Collected data entries
(* ===== verification/Filters.v ===== *)
(** Interface patterns ([wildcard_match] of the daemon's [config.rs]) and
    declarative route filters ([policy.rs]): rules with prefix,
    interface, neighbour and origin conditions, of which the first that
    matches decides.  Messages of [validate] are an error type. *)
From S2P Require Import Prelude Net Model.
Local Open Scope Z_scope.

(** * Interface patterns *)

Definition STAR : byte := b8 42.
Definition QUESTION : byte := b8 63.

(** [current[1..]] of one token, from the row before it and the value: [left]
    is [current[index - 1]], [diagonal] is [previous[index - 1]] and [above]
    the rest of [previous]. *)
Fixpoint match_cells (token : byte) (left diagonal : bool) (above : list bool) (value : list byte)
    : list bool :=
  match value, above with
  | b :: value', up :: above' =>
      let cell :=
        if bool_decide (token = STAR) then up || left
        else if bool_decide (token = QUESTION) then diagonal
        else diagonal && bool_decide (token = b) in
      cell :: match_cells token cell up above' value'
  | _, _ => []
  end.

(** One row of the table: the prefixes of the value matched after [token]. *)
Definition match_row (token : byte) (previous : list bool) (value : list byte) : list bool :=
  match previous with
  | [] => []
  | p0 :: above =>
      let c0 := bool_decide (token = STAR) && p0 in
      c0 :: match_cells token c0 p0 above value
  end.

Definition wildcard_bytes (pattern value : list byte) : bool :=
  let first := true :: replicate (length value) false in
  let row := fold_left (fun previous token => match_row token previous value) pattern first in
  nth (length value) row false.

Definition wildcard_match (pattern value : string) : bool :=
  wildcard_bytes (String.list_byte_of_string pattern) (String.list_byte_of_string value).

(** * Meaning *)

(** [*] stands for any bytes, [?] for one byte, any other byte for itself. *)
Inductive glob : list byte -> list byte -> Prop :=
| glob_nil : glob [] []
| glob_star p v w : glob p w -> glob (STAR :: p) (v ++ w)
| glob_question p b v : glob p v -> glob (QUESTION :: p) (b :: v)
| glob_literal p b v : b <> STAR -> b <> QUESTION -> glob p v -> glob (b :: p) (b :: v).

Lemma STAR_QUESTION : STAR <> QUESTION.
Proof. intros H%(f_equal u8). vm_compute in H. done. Qed.

(** The rows are read from the left: patterns grow at their end. *)
Lemma glob_app p q v w : glob p v -> glob q w -> glob (p ++ q) (v ++ w).
Proof.
  intros H Hq. induction H as [|p v w' _ IH|p b v _ IH|p b v H1 H2 _ IH]; simpl; [done| | |].
  - rewrite <- app_assoc. by constructor.
  - by constructor.
  - by constructor.
Qed.

Lemma glob_split p q x : glob (p ++ q) x -> exists v w, x = v ++ w /\ glob p v /\ glob q w.
Proof.
  revert x. induction p as [|t p IH]; intros x H; simpl in H.
  - exists [], x. split_and!; [done|constructor|done].
  - inversion H as [|p' v w Hg|p' b v Hg|p' b v Hs Hq Hg]; subst.
    + apply IH in Hg as (v' & w' & -> & H1 & H2). exists (v ++ v'), w'. rewrite app_assoc.
      split_and!; [done|by constructor|done].
    + apply IH in Hg as (v' & w' & -> & H1 & H2). exists (b :: v'), w'. split_and!; [done|by constructor|done].
    + apply IH in Hg as (v' & w' & -> & H1 & H2). exists (t :: v'), w'. split_and!; [done|by constructor|done].
Qed.

(** What one token matches. *)
Lemma glob_one t v : glob [t] v <-> t = STAR \/ (t <> STAR /\ exists b, v = [b] /\ (t = QUESTION \/ t = b)).
Proof.
  split.
  - inversion 1 as [|p' v' w Hg|p' b v' Hg|p' b v' Hs Hq Hg]; subst; [by left| |];
      inversion Hg; subst; right; split; eauto using STAR_QUESTION.
  - intros [->|(Hs & b & -> & Ht)].
    + rewrite <- (app_nil_r v). constructor. constructor.
    + destruct (decide (t = QUESTION)) as [->|Hq]; [by repeat constructor|]. destruct Ht as [->| ->]; [done|].
      by repeat constructor.
Qed.

(** The row of a pattern: which prefixes of the value it matches. *)
Definition row_ok (p value : list byte) (row : list bool) : Prop :=
  length row = S (length value) /\
  forall i, (i <= length value)%nat -> nth i row false = true <-> glob p (take i value).

(** A pattern with one more token, prefix by prefix. *)
Lemma glob_snoc p t v : glob (p ++ [t]) v <->
  if bool_decide (t = STAR) then exists i, (i <= length v)%nat /\ glob p (take i v)
  else exists w b, v = w ++ [b] /\ glob p w /\ (t = QUESTION \/ t = b).
Proof.
  split.
  - intros (v' & w & -> & Hp & Ht%glob_one)%glob_split. case_bool_decide as E.
    + exists (length v'). rewrite length_app, take_app_length. split; [lia|done].
    + destruct Ht as [?|(_ & b & -> & ?)]; [done|]. eauto.
  - case_bool_decide as E.
    + intros (i & Hi & Hp). rewrite <- (take_drop i v). apply glob_app; [done|]. apply glob_one. by left.
    + intros (w & b & -> & Hp & Ht). apply glob_app; [done|]. apply glob_one. right. eauto.
Qed.

Lemma length_match_cells token above value : length above = length value ->
  forall left diag, length (match_cells token left diag above value) = length value.
Proof.
  revert above. induction value as [|b value IH]; intros [|up above] H left diag; simpl in *; try done.
  rewrite IH; [done|lia].
Qed.

(** The cells behind position [k], where the row before is that of [p]. *)
Lemma match_cells_ok p token pre rest above left diag :
  length above = length rest ->
  (diag = true <-> glob p pre) -> (left = true <-> glob (p ++ [token]) pre) ->
  (forall i, (i < length rest)%nat -> nth i above false = true <-> glob p (pre ++ take (S i) rest)) ->
  forall i, (i < length rest)%nat ->
    nth i (match_cells token left diag above rest) false = true <->
    glob (p ++ [token]) (pre ++ take (S i) rest).
Proof.
  revert pre above left diag. induction rest as [|b rest IH]; intros pre [|up above] left diag Hl Hd Hlf Hab i Hi;
    simpl in Hl, Hi; try lia.
  set (cell := if bool_decide (token = STAR) then up || left
               else if bool_decide (token = QUESTION) then diag else diag && bool_decide (token = b)).
  assert (up = true <-> glob p (pre ++ [b])) as Hup by (apply (Hab 0%nat); simpl; lia).
  assert (cell = true <-> glob (p ++ [token]) (pre ++ [b])) as Hcell.
  { rewrite glob_snoc. subst cell. case_bool_decide as Es.
    - rewrite orb_true_iff, Hup, Hlf, glob_snoc, bool_decide_true by done. rewrite length_app. simpl. split.
      + intros [H|(j & Hj & H)].
        * exists (length pre + 1)%nat. split; [lia|]. rewrite take_ge by (rewrite length_app; simpl; lia). done.
        * exists j. split; [lia|]. by rewrite take_app_le by lia.
      + intros (j & Hj & H). destruct (decide (j <= length pre)%nat) as [Hle|Hgt].
        * right. exists j. split; [done|]. by rewrite take_app_le in H by lia.
        * left. by rewrite take_ge in H by (rewrite length_app; simpl; lia).
    - assert ((exists w c, pre ++ [b] = w ++ [c] /\ glob p w /\ (token = QUESTION \/ token = c)) <->
              diag = true /\ (token = QUESTION \/ token = b)) as ->.
      { rewrite Hd. split.
        - intros (w & c & E & Hp & Ht). apply app_inj_tail in E as [-> ->]. done.
        - intros [Hp Ht]. exists pre, b. done. }
      case_bool_decide as Eq; [tauto|]. rewrite andb_true_iff, bool_decide_eq_true. tauto. }
  cbn [match_cells]. fold cell. destruct i as [|i]; [exact Hcell|]. cbn [nth].
  rewrite (IH (pre ++ [b]) above cell up); [|lia|done|done| |lia].
  - rewrite <- app_assoc. done.
  - intros j Hj. rewrite <- app_assoc. apply (Hab (S j)). simpl. lia.
Qed.

Lemma match_row_ok p token value previous :
  row_ok p value previous -> row_ok (p ++ [token]) value (match_row token previous value).
Proof.
  intros [Hl Hr]. destruct previous as [|p0 above]; [done|]. simpl in Hl. injection Hl as Hl. unfold match_row.
  assert (p0 = true <-> glob p []) as H0 by (apply (Hr 0%nat); lia).
  assert (bool_decide (token = STAR) && p0 = true <-> glob (p ++ [token]) []) as Hc.
  { rewrite andb_true_iff, H0, glob_snoc, bool_decide_eq_true. case_bool_decide as E.
    - split; [intros [_ H]; exists 0%nat; split; [simpl; lia|done]|]. intros (i & _ & H). by rewrite take_nil in H.
    - split; [by intros [? _]|]. intros (w & b & E' & _). by destruct w. }
  split; [simpl; by rewrite length_match_cells|]. intros [|i] Hi; [exact Hc|]. cbn [nth].
  apply (match_cells_ok p token [] value above); try done. intros j Hj. apply (Hr (S j)). lia.
Qed.

Lemma wildcard_row pattern value :
  row_ok pattern value (fold_left (fun previous token => match_row token previous value) pattern
    (true :: replicate (length value) false)).
Proof.
  induction pattern as [|t p IH] using rev_ind.
  - simpl. split; [simpl; by rewrite length_replicate|]. intros [|i] Hi; simpl.
    + split; [intros _; constructor|done].
    + assert (nth i (replicate (length value) false) false = false) as ->.
      { clear. revert i. induction (length value) as [|n IH]; intros [|i]; simpl; auto. }
      split; [done|]. destruct value; [simpl in Hi; lia|]. inversion 1.
  - rewrite fold_left_app. by apply match_row_ok.
Qed.

(** C24. Interface patterns mean what they should: [wildcard_match], which fills
    a table row by row, accepts exactly the names obtained from the pattern by
    replacing each [*] with any bytes and each [?] with one byte. *)
Theorem wildcard_match_iff pattern value :
  wildcard_match pattern value = true <->
  glob (String.list_byte_of_string pattern) (String.list_byte_of_string value).
Proof.
  unfold wildcard_match, wildcard_bytes. set (v := String.list_byte_of_string value).
  destruct (wildcard_row (String.list_byte_of_string pattern) v) as [_ H].
  rewrite H by lia. by rewrite take_ge by lia.
Qed.

(** * Filters *)

Inductive FilterAction := Allow | Deny.
Inductive MatchMode := Exact | Within.
Inductive Stage := StageImport | StageAnnounce | StageInstall.

#[global] Instance FilterAction_eq_dec : EqDecision FilterAction.
Proof. solve_decision. Defined.
#[global] Instance MatchMode_eq_dec : EqDecision MatchMode.
Proof. solve_decision. Defined.
#[global] Instance Stage_eq_dec : EqDecision Stage.
Proof. solve_decision. Defined.

(** The condition of a rule that [validate] refuses. *)
Inductive RuleProblem :=
| MixedFamilies
| EmptyPattern
| NeighborOutsideImport
| OriginOutsideAnnounce
| InterfacesInInstall.

(** [rule {index + 1}: ...]. *)
Record FilterError := MkFilterError { fe_rule : nat; fe_problem : RuleProblem }.

Section Filters.
Context {NL : IpNetLib} {NC : NetContains}.

Record PrefixMatch := MkPrefixMatch { prefix : IpNet; mode : MatchMode }.

#[global] Instance PrefixMatch_eq_dec : EqDecision PrefixMatch.
Proof. solve_decision. Defined.

Record Rule := MkRule {
  action : FilterAction;
  rule_source : option PrefixMatch;
  rule_destination : option PrefixMatch;
  rule_interfaces : option (list string);
  rule_neighbor : option IpAddr;
  rule_locally_originated : option bool
}.

#[global] Instance Rule_eq_dec : EqDecision Rule.
Proof. solve_decision. Defined.

Record Filter := MkFilter { default_action : FilterAction; rules : list Rule }.

#[global] Instance Filter_eq_dec : EqDecision Filter.
Proof. solve_decision. Defined.

Definition default_filter : Filter := MkFilter Allow [].

Record Policies := MkPolicies { pol_import : Filter; pol_announce : Filter }.

(** [PrefixMatch::matches]. *)
Definition matches (m : PrefixMatch) (p : IpNet) : bool :=
  match mode m with
  | Exact => bool_decide (prefix m = p)
  | Within => net_contains (prefix m) p
  end.

(** [Filter::normalize]: the prefixes of the rules lose their host bits. *)
Definition normalize_match (m : PrefixMatch) : PrefixMatch := MkPrefixMatch (net_trunc (prefix m)) (mode m).
Definition normalize_rule (r : Rule) : Rule :=
  MkRule (action r) (normalize_match <$> rule_source r) (normalize_match <$> rule_destination r)
    (rule_interfaces r) (rule_neighbor r) (rule_locally_originated r).
Definition normalize (f : Filter) : Filter :=
  MkFilter (default_action f) (map normalize_rule (rules f)).

(** What [validate] holds against a rule. *)
Definition rule_problem (stage : Stage) (r : Rule) : option RuleProblem :=
  if match rule_source r, rule_destination r with
     | Some s, Some d => negb (Bool.eqb (net_is_ipv4 (prefix s)) (net_is_ipv4 (prefix d)))
     | _, _ => false
     end
  then Some MixedFamilies
  else if match rule_interfaces r with
          | Some names => bool_decide (names = []) || existsb (fun name => bool_decide (name = ""%string)) names
          | None => false
          end
  then Some EmptyPattern
  else if bool_decide (is_Some (rule_neighbor r)) && negb (bool_decide (stage = StageImport))
  then Some NeighborOutsideImport
  else if bool_decide (is_Some (rule_locally_originated r)) && negb (bool_decide (stage = StageAnnounce))
  then Some OriginOutsideAnnounce
  else if bool_decide (is_Some (rule_interfaces r)) && bool_decide (stage = StageInstall)
  then Some InterfacesInInstall
  else None.

Fixpoint validate_rules (stage : Stage) (index : nat) (l : list Rule) : result FilterError unit :=
  match l with
  | [] => Ok tt
  | r :: rest =>
      match rule_problem stage r with
      | Some problem => Err (MkFilterError (S index) problem)
      | None => validate_rules stage (S index) rest
      end
  end.

Definition validate_filter (f : Filter) (stage : Stage) : result FilterError unit :=
  validate_rules stage 0 (rules f).

(** [IpNet::new(unspecified, 0).expect(...)]: a length of zero always works. *)
Definition zero_source (v4 : bool) : IpNet :=
  if v4
  then NetV4 (is_Some_proj (v4net_new_total (ipv4 0 0 0 0) 0 ltac:(lia)))
  else NetV6 (is_Some_proj (v6net_new_total (ipv6 [0; 0; 0; 0; 0; 0; 0; 0]) 0 ltac:(lia))).

(** Whether a rule applies; an absent condition holds of everything. *)
Definition rule_applies (r : Rule) (source : IpNet) (key : RouteKey) (interface : option string)
    (neighbor : option IpAddr) (locally_originated : option bool) : bool :=
  from_option (fun m => matches m source) true (rule_source r)
  && from_option (fun m => matches m (destination key)) true (rule_destination r)
  && from_option (fun patterns =>
       from_option (fun name => existsb (fun p => wildcard_match p name) patterns) false interface)
       true (rule_interfaces r)
  && from_option (fun address => bool_decide (neighbor = Some address)) true (rule_neighbor r)
  && from_option (fun local => bool_decide (locally_originated = Some local)) true
       (rule_locally_originated r).

(** [Filter::allows]: the first rule that applies decides. *)
Definition allows (f : Filter) (key : RouteKey) (interface : option string) (neighbor : option IpAddr)
    (locally_originated : option bool) : bool :=
  let source := default (zero_source (net_is_ipv4 (destination key))) (source key) in
  bool_decide
    (from_option action (default_action f)
       (List.find (fun r => rule_applies r source key interface neighbor locally_originated) (rules f))
     = Allow).

Definition allows_key (f : Filter) (key : RouteKey) : bool := allows f key None None None.
End Filters.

### WHAT IS EXPECTED
Set down, exactly as they appear above, all lines from the one that has "(t :: v'), w'. split_and!; [done|by constructor|done]." down to the one that has "Lemma glob_one t", including those two and no others.

### RESULT OF THE EXERCISE
    + apply IH in Hg as (v' & w' & -> & H1 & H2). exists (t :: v'), w'. split_and!; [done|by constructor|done].
Qed.

(** What one token matches. *)
Lemma glob_one t v : glob [t] v <-> t = STAR \/ (t <> STAR /\ exists b, v = [b] /\ (t = QUESTION \/ t = b)).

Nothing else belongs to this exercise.